- **The problem**
Which lines of the material hold the word "Require"? Copy each one.

- **Data**
--------------------------------
(** * Gaming analytics dashboard (app.py): metric functions

    A shallow embedding of the four report functions of [app.py]
    ([get_device_users], [calculate_metrics], [calculate_funnel],
    [ggr_by_country]) over the four tables the module reads at start-up,
    and the properties of them that the specification states.

    The tables are module globals in the source; here they are one record
    [Tables] passed to every function.  Data frames are lists of rows, a
    Python [set] is a [gset], and a call that may raise returns in the
    small exception monad [exc]. *)

From Stdlib Require Import ZArith String.
From stdpp Require Import base decidable list sorting gmap sets strings.

#[local] Set Warnings "-clear-no-such-hyp".

Local Open Scope string_scope.
Local Open Scope list_scope.
Local Open Scope Z_scope.

(** ** Exceptions *)

Inductive exn := AttributeError | KeyError | LookupError | ValueError | OtherError.

Inductive exc (A : Type) :=
  | Ok (a : A)
  | Raise (e : exn).
Arguments Ok {A} a.
Arguments Raise {A} e.

Definition exc_bind {A B} (m : exc A) (k : A → exc B) : exc B :=
  match m with
  | Ok a => k a
  | Raise e => Raise e
  end.

Notation "x ←! m ; k" := (exc_bind m (λ x, k))
  (at level 20, m at level 100, k at level 200, right associativity,
   format "x  ←!  m ;  '/' k").

(** [try: m except: h]: a bare [except:] clause, which catches every
    exception of the body. *)
Definition try_except {A} (m : exc A) (h : exc A) : exc A :=
  match m with
  | Ok a => Ok a
  | Raise _ => h
  end.

(** [Series.apply f] where [f] may raise: the first exception aborts. *)
Fixpoint apply_rows {A B} (f : A → exc B) (l : list A) : exc (list B) :=
  match l with
  | [] => Ok []
  | x :: l' => y ←! f x; ys ←! apply_rows f l'; Ok (y :: ys)
  end.

(** ** Data frame primitives *)

Module pd.

Section unique.
Context {A : Type} `{EqDecision A}.
(** * Mount communication and motion core of the piggyback telescope driver

    A shallow embedding of [examples/piggybacktelescope.py] and
    [examples/TelescopeComm.py]: the 3-byte angle codec, the RS-232
    transaction queue, the two-phase GOTO loop, the motor-angle reads,
    the hour-angle destination computation and the tracking-rate frames.

    Python [float] angles are embedded as exact rationals ([Q]).  Where
    the rounding of binary64 decides a branch or an integer, the
    computation is given a second time with every operation rounded
    ([Rounded], [B64.rnd]); the floats that are no numbers occur in the
    tracking rates only ([pynum]).  Python [str] values are [string],
    [bytes] values are [list byte], Python [int] values are [Z]. *)

From Stdlib Require Import ZArith QArith Qround Qabs Lqa Lia.
From Stdlib Require Import List Bool String Ascii.
From Stdlib.Strings Require Import Byte.
Import ListNotations.

Local Open Scope string_scope.
Local Open Scope Z_scope.

(** ** Results of fallible Python code *)

Inductive exn : Type :=
| ValueError
| IndexError
| TypeError
| UnboundLocalError
| OverflowError.

Inductive result (A : Type) : Type :=
| Ok (a : A)
| Raise (e : exn).

Arguments Ok {A} a.
Arguments Raise {A} e.

Definition rbind {A B : Type} (r : result A) (k : A -> result B) : result B :=
  match r with
  | Ok a => k a
  | Raise e => Raise e
  end.

Declare Scope result_scope.
Delimit Scope result_scope with result.
Notation "x <- r ;; k" := (rbind r (fun x => k))
  (at level 61, r at next level, right associativity) : result_scope.
Notation "' pat <- r ;; k" := (rbind r (fun x => match x with pat => k end))
  (at level 61, pat pattern, r at next level, right associativity)
  : result_scope.

(** ** The Python built-ins the driver relies on *)

Module Py.

(** [s[i:j]], [s[i:]] and [s[:j]] for non-negative constant bounds; like
    Python's slices, [substring] clamps at the end of the string. *)
Definition slice (i j : nat) (s : string) : string := substring i (j - i) s.
Definition slice_from (i : nat) (s : string) : string :=
  substring i (String.length s - i) s.
Definition slice_to (j : nat) (s : string) : string := substring 0 j s.

(** [n * s]: a non-positive count gives the empty string. *)
Fixpoint str_repeat (n : nat) (s : string) : string :=
  match n with
  | O => ""
  | S n' => s ++ str_repeat n' s
  end.
Lemma display_instructions_Ret (text : string) (w w' : world) (u : unit) :
  display_instructions text w = (Ret u, w') -> instructed text w w'.
Proof.
  unfold display_instructions. intros H. mstep H.
  unfold waitKeys in H. world_simpl.
  destruct (keywaits w) as [|dt rest] eqn:E; [discriminate|].
  injection H as <-. exists dt, rest. split; [exact E|].
  destruct w; world_simpl. by subst.
Qed.

Lemma display_feedback_Ret (correct : bool) (w w' : world) (u : unit) :
  display_feedback correct w = (Ret u, w') ->
  w' = fed_back (if correct then "Richtig!" else "Falsch!") w.
Proof.
  unfold display_feedback. intros H. mstep H.
  unfold core_wait, advance in H. injection H as _ <-.
  destruct w; reflexivity.
Qed.

Lemma practice_trial_Ret (total_trials start_time : Z) (start_time_str : string)
    (results : list Result.t) (i : Z) (file : string) (w w' : world)
    (rs : list Result.t) :
  practice_trial test_type instruction_texts practice_output_filename
    test_output_filename base_image_path participant_info with_experiment
    total_trials start_time start_time_str results i file w = (Ret rs, w') ->
  exists r, rs = (results ++ [r])%list /\
    practice_spec test_type instruction_texts practice_output_filename
      test_output_filename participant_info with_experiment
      total_trials start_time start_time_str base_image_path i file w r w'.
Proof.
  unfold practice_trial. intros H.
  apply bind_Ret in H as ([rs1 response] & w1 & Hrun & H).
  apply run_trial_Ret in Hrun as (r & -> & <- & Hspec).
  apply bind_Ret in H as (u & w2 & Hfb & H).
  apply display_feedback_Ret in Hfb as ->.
  mstep H.
  apply bind_Ret in H as (u' & w3 & Hins & H). injection H as <- <-.
  apply display_instructions_Ret in Hins.
  exists r. split; [reflexivity|]. exists w1, a. auto.
Qed.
--------------------------------
- **Result for this exercise**
From Stdlib Require Import ZArith String.
From stdpp Require Import base decidable list sorting gmap sets strings.
From Stdlib Require Import ZArith QArith Qround Qabs Lqa Lia.
From Stdlib Require Import List Bool String Ascii.
From Stdlib.Strings Require Import Byte.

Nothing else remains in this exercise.